# INFORMATION SHOWN
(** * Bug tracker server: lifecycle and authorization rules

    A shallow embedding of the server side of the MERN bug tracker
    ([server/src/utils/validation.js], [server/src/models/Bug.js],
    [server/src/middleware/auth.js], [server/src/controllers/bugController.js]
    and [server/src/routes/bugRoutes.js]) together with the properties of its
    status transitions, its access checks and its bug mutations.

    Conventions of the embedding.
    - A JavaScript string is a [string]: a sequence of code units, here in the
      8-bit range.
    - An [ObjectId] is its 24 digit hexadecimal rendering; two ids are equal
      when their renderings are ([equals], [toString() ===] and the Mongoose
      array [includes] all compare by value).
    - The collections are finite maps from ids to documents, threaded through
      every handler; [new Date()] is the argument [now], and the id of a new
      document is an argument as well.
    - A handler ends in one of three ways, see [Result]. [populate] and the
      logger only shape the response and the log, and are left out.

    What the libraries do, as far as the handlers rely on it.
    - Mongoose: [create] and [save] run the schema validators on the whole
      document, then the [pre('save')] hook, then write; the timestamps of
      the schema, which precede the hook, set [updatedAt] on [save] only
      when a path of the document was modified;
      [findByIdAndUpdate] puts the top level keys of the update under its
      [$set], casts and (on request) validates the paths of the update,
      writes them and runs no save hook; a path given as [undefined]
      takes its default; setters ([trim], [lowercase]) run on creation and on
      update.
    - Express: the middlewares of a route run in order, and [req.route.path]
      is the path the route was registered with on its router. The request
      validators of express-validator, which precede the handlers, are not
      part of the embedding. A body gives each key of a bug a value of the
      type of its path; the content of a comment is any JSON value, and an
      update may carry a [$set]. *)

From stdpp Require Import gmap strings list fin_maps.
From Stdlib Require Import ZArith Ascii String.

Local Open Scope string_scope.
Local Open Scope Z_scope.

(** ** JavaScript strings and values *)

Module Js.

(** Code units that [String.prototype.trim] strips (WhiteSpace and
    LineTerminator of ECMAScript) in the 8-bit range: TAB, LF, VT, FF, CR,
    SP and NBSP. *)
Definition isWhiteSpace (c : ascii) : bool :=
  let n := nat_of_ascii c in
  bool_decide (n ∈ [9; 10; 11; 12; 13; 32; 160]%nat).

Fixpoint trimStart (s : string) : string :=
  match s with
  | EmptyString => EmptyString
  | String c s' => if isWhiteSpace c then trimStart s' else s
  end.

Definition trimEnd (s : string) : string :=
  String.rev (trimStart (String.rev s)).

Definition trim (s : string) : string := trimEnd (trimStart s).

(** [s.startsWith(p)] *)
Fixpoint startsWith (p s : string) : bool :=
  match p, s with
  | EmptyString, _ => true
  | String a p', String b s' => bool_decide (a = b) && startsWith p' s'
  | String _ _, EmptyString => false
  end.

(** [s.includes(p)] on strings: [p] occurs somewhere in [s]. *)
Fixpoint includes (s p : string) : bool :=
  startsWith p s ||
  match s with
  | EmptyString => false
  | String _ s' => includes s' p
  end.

# TASK TO CARRY OUT
The answer must contain every line of the material, unchanged.

# FINISHED EXERCISE
(** * Bug tracker server: lifecycle and authorization rules

    A shallow embedding of the server side of the MERN bug tracker
    ([server/src/utils/validation.js], [server/src/models/Bug.js],
    [server/src/middleware/auth.js], [server/src/controllers/bugController.js]
    and [server/src/routes/bugRoutes.js]) together with the properties of its
    status transitions, its access checks and its bug mutations.

    Conventions of the embedding.
    - A JavaScript string is a [string]: a sequence of code units, here in the
      8-bit range.
    - An [ObjectId] is its 24 digit hexadecimal rendering; two ids are equal
      when their renderings are ([equals], [toString() ===] and the Mongoose
      array [includes] all compare by value).
    - The collections are finite maps from ids to documents, threaded through
      every handler; [new Date()] is the argument [now], and the id of a new
      document is an argument as well.
    - A handler ends in one of three ways, see [Result]. [populate] and the
      logger only shape the response and the log, and are left out.

    What the libraries do, as far as the handlers rely on it.
    - Mongoose: [create] and [save] run the schema validators on the whole
      document, then the [pre('save')] hook, then write; the timestamps of
      the schema, which precede the hook, set [updatedAt] on [save] only
      when a path of the document was modified;
      [findByIdAndUpdate] puts the top level keys of the update under its
      [$set], casts and (on request) validates the paths of the update,
      writes them and runs no save hook; a path given as [undefined]
      takes its default; setters ([trim], [lowercase]) run on creation and on
      update.
    - Express: the middlewares of a route run in order, and [req.route.path]
      is the path the route was registered with on its router. The request
      validators of express-validator, which precede the handlers, are not
      part of the embedding. A body gives each key of a bug a value of the
      type of its path; the content of a comment is any JSON value, and an
      update may carry a [$set]. *)

From stdpp Require Import gmap strings list fin_maps.
From Stdlib Require Import ZArith Ascii String.

Local Open Scope string_scope.
Local Open Scope Z_scope.

(** ** JavaScript strings and values *)

Module Js.

(** Code units that [String.prototype.trim] strips (WhiteSpace and
    LineTerminator of ECMAScript) in the 8-bit range: TAB, LF, VT, FF, CR,
    SP and NBSP. *)
Definition isWhiteSpace (c : ascii) : bool :=
  let n := nat_of_ascii c in
  bool_decide (n ∈ [9; 10; 11; 12; 13; 32; 160]%nat).

Fixpoint trimStart (s : string) : string :=
  match s with
  | EmptyString => EmptyString
  | String c s' => if isWhiteSpace c then trimStart s' else s
  end.

Definition trimEnd (s : string) : string :=
  String.rev (trimStart (String.rev s)).

Definition trim (s : string) : string := trimEnd (trimStart s).

(** [s.startsWith(p)] *)
Fixpoint startsWith (p s : string) : bool :=
  match p, s with
  | EmptyString, _ => true
  | String a p', String b s' => bool_decide (a = b) && startsWith p' s'
  | String _ _, EmptyString => false
  end.

(** [s.includes(p)] on strings: [p] occurs somewhere in [s]. *)
Fixpoint includes (s p : string) : bool :=
  startsWith p s ||
  match s with
  | EmptyString => false
  | String _ s' => includes s' p
  end.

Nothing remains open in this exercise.